__WHAT THIS TASK INVOLVES__. Read the listing below and copy out every line that holds "repo".

__STORED DATA__.
--- START ---

Lemma group_runs w : ran w (Matcher._match_tag_group lk cfg tags ws w).
Proof.
  unfold Matcher._match_tag_group. unfold mbind at 1, M_bind, M_bind_def.
  assert (on_db (repo.running_counts_by_worker (map fst ws)) w
          = (w, Ok (sql_running_counts_by_worker (map fst ws) (w_db w)))) as ->.
  { unfold on_db, repo.running_counts_by_worker. destruct (map fst ws); simpl; [|by rewrite world_eta].
    rewrite world_eta. do 2 f_equal. unfold sql_running_counts_by_worker.
    induction (List.filter _ _) as [|j l IH]; [done|]. cbn [foldr]. rewrite <- IH. by destruct (j_claimed_by j). }
  unfold mbind at 1, M_bind, M_bind_def, gets. fold (group_capacity w). cbv zeta. fold (group_limit w).
  destruct (Z.leb_spec (group_limit w) 0); [by apply gr_full|].
  unfold mbind at 1, M_bind, M_bind_def.
  pose proof (quiet_reserve_tokens tags (group_limit w) w) as Hq1.
  destruct (Matcher._reserve_rate_tokens tags (group_limit w) w) as [w1 [[ex q]|e]]; simpl in Hq1; [|by apply gr_raised].
  unfold mbind at 1, M_bind, M_bind_def.
  destruct (in_tx _ w1) as [w2 [claimed|e]] eqn:Ec;
    [|apply gr_raised; etrans; [exact Hq1 | by eapply claim_raises_quiet]].
  unfold mbind at 1, M_bind, M_bind_def.
  pose proof (quiet_return_tokens q claimed w2) as Hq2.
  destruct (Matcher._return_unused_tokens q claimed w2) as [w3 [u|e]]; simpl in Hq2; [|by eapply gr_lost].
  destruct claimed as [|c cs].
  { by eapply gr_empty. }
  set (claimed := c :: cs) in *. unfold mbind at 1, M_bind, M_bind_def.
  pose proof (fetch_quiet (map repo.cj_id claimed) w3) as Hq3.
  destruct (on_db (repo.fetch_inline_upstream (map repo.cj_id claimed)) w3) as [w4 [up|e]]; simpl in Hq3;
    [|eapply gr_lost; [done..|by etrans]].
  unfold mbind at 1, M_bind, M_bind_def.
  destruct (assign_returns tags (Matcher._fairness_shape claimed) up (group_capacity w) w4) as (w5 & [n at_] & Ea).
  rewrite Ea. unfold mbind, M_bind, M_bind_def. destruct (persist_returns at_ w5) as [u' Hu].
  assert (ran w (fst (Matcher._persist_attribution lk at_ w5), Ok n)) as Hs
    by (eapply gr_sent; [exact Hq1 | exact Ec | by etrans | exact Ea]).
  cbn [fst snd]. destruct (Matcher._persist_attribution lk at_ w5) as [w6 r]. simpl in Hu, Hs. by subst r.
Qed.
End Group.

(** ** What a match hands out *)

Definition pushes (l : list JobAssignment) (c : WorkerConn) : WorkerConn :=
  foldl (fun c a => Matcher.push a c) c l.

Lemma pushes_app l1 l2 c : pushes (l1 ++ l2) c = pushes l2 (pushes l1 c).
Proof. apply foldl_app. Qed.

Lemma pushes_spec l c :
  Z.of_nat (length l) <= wc_free_slots c ->
  pushes l c = mkConn (wc_worker_id c) (wc_tags c) (wc_free_slots c - Z.of_nat (length l)) (wc_labels c)
                 (wc_registered_tasks c) (wc_slots_total c) (wc_persisted_at c) (wc_queue c ++ l).
Proof.
  revert c. induction l as [|a l IH]; intros c Hl; simpl in Hl.
  - simpl. rewrite Z.sub_0_r, app_nil_r. by destruct c.
  - change (pushes (a :: l) c) with (pushes l (Matcher.push a c)). rewrite IH by (simpl; lia).
    destruct c. simpl in *. rewrite <- app_assoc. f_equal. lia.
Qed.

--- END ---

__RESULT OF THIS EXERCISE__.
  assert (on_db (repo.running_counts_by_worker (map fst ws)) w
  { unfold on_db, repo.running_counts_by_worker. destruct (map fst ws); simpl; [|by rewrite world_eta].
  pose proof (fetch_quiet (map repo.cj_id claimed) w3) as Hq3.
  destruct (on_db (repo.fetch_inline_upstream (map repo.cj_id claimed)) w3) as [w4 [up|e]]; simpl in Hq3;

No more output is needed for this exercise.